You would think then, that when they started to drag machine guns into the battle field in the First World War, everyone would have figured out what they meant. The knew, but they could not bring themselves to change the way they thought. That’s human nature.

So they kept marching directly into the spray of bullets from those machine guns, the way they used to march at each other for 1,000 years previously. The results were predictably disastrous. At the Battle of the Somme (1916) the British suffered 420,000 casualties; the French 200,000; the Germans 445,000. And that was just one battle. Never the less, they just kept on marching (or running) directly into machine gun fire, because they simply could not figure out any other way to fight a war.

Really dumb.

Now, what does this have to do with advertising?

For the entire history of media, more or less, revenue was generated by selling advertising space. Newspapers, magazines, radio and TV. Well, it made sense, and it worked. (Just like lining your soldiers up and marching them into the enemy worked — until it didn’t).

The idea behind advertising made a lot of sense. You captured your reader (or listener or viewer) with content, and then, once you had them, you slipped in your advertiser’s message, which they paid you to do.

Then, if the ad worked, you planted an idea in the viewer’s head — Dial Soap. So that the next time they went to the store, they bought Dial Soap. It worked. It worked really well. And manufacturers paid ad agencies a fortune to create catchy ads that would then convince millions of people to buy Lucky Strikes or Marlboros or Fords or whatever. It was the product of a linear world.
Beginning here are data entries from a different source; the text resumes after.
(* ===== verification/TdispSpec.v ===== *)
(** * The TDISP tests, specified
    The verdict of a run as a property of the device's answers; the interface
    report put together from its portions; a device that follows the protocol
    passes every case. *)

From Stdlib Require Import ZArith Lia Ascii String.
From stdpp Require Import prelude gmap strings.
From S2P Require Import Prelude Utils Libspdm TestConfig Results Engine TestLib Hardware PcieIde Kcbar Doe IdeKm Ports Spdm Tests TestsSpec PcieTests PcieGroup Tdisp.

Open Scope Z_scope.
Open Scope teeio_scope.

Module TdispSpec.
Import TestConfig Results Engine Hardware PcieIde Kcbar Doe IdeKm Ports Spdm Tests TestsSpec PcieTests PcieGroup Tdisp.

Section tdisp.
Context {D : Type} `{Bus D} `{Clock D} `{Os D} `{Alloc (D * process)} `{Libspdm}.
Context `{IdeKmRequester (D * process)} `{IdeKmTester (D * process)} `{SpdmRequester (D * process)} `{DoeDiscovery (D * process)}.
Context `{TdispRequester (D * process)}.
Context (g_teeio_fixed_key : bool) (function_id : Z).
#[local] Abbreviation State := (D * process)%type.
#[local] Abbreviation test := (Tests.test D pcie_ide_test_group_context_t tdisp_vars).
#[local] Abbreviation test_state := (test_state pcie_ide_test_group_context_t tdisp_vars).
#[local] Abbreviation record_test_at :=
  (TestsSpec.record_test_at (D := D) (G := pcie_ide_test_group_context_t) (V := tdisp_vars)).
(** A group with a session. *)
Context (g : pcie_ide_test_group_context_t) (live : spdm_context g ≠ 0 ∧ session_id g ≠ 0).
When the digital online world arrived, like the arrival of the machine gun, the networks and the newspapers and the media companies just stuck to the same model — run an ad along with the content. But now, in the digital world, you could pretty much skip or ignore the content. This was a problem, but what are you gonna do? Pre-rolls, banner ads, we’ll fine tune it until it works.

But maybe the technology presents an entirely different way to sell stuff- which, after all, is what the ads are for.

In the online environment, you can buy stuff right away, right there on the same page as you are watching Netflix or sports — right there. Click and you can make a purchase. Immediately. No need to go to the store (bye bye Main Street — or the High Street here in the UK).

Marry content to commerce.

Why not?

Let’s say you’re watching the Olympics. But instead of watching them on NBC, filled with annoying advertising, you are watching them on Nike.com.

Why not?

NBC paid $7.75 billion for the rights to the Olympics through 2032 — that’s 10 years, or $775 million a year.

NBC is owned by Comcast, which as a market cap of $224 billion — that’s a lot.

But suppose Nike bought the rights to the Olympics, and the only place you could see the Olympics was on Nike.com? Then, Nike could run the Olympics ad free (so far, so good), and simply stream the Olympics but instead of running commercials, could simply populate the edges of the screen with click and buy Nike sports stuff. You know, impulse buy. While you’re watching, how about this? They could also lease that valuable real estate to say, K2 or Rossignol skis? I bet they would like it.

Can Nike do that?

Why not?

Comcast may have a market cap of $224 billion, but Nike has a market cap of $225 billion. No problem.

And the Nike Olympics as NO ADS. None!

Sounds pretty good.

Like they used to say at Omdurman, ‘we have the technology.’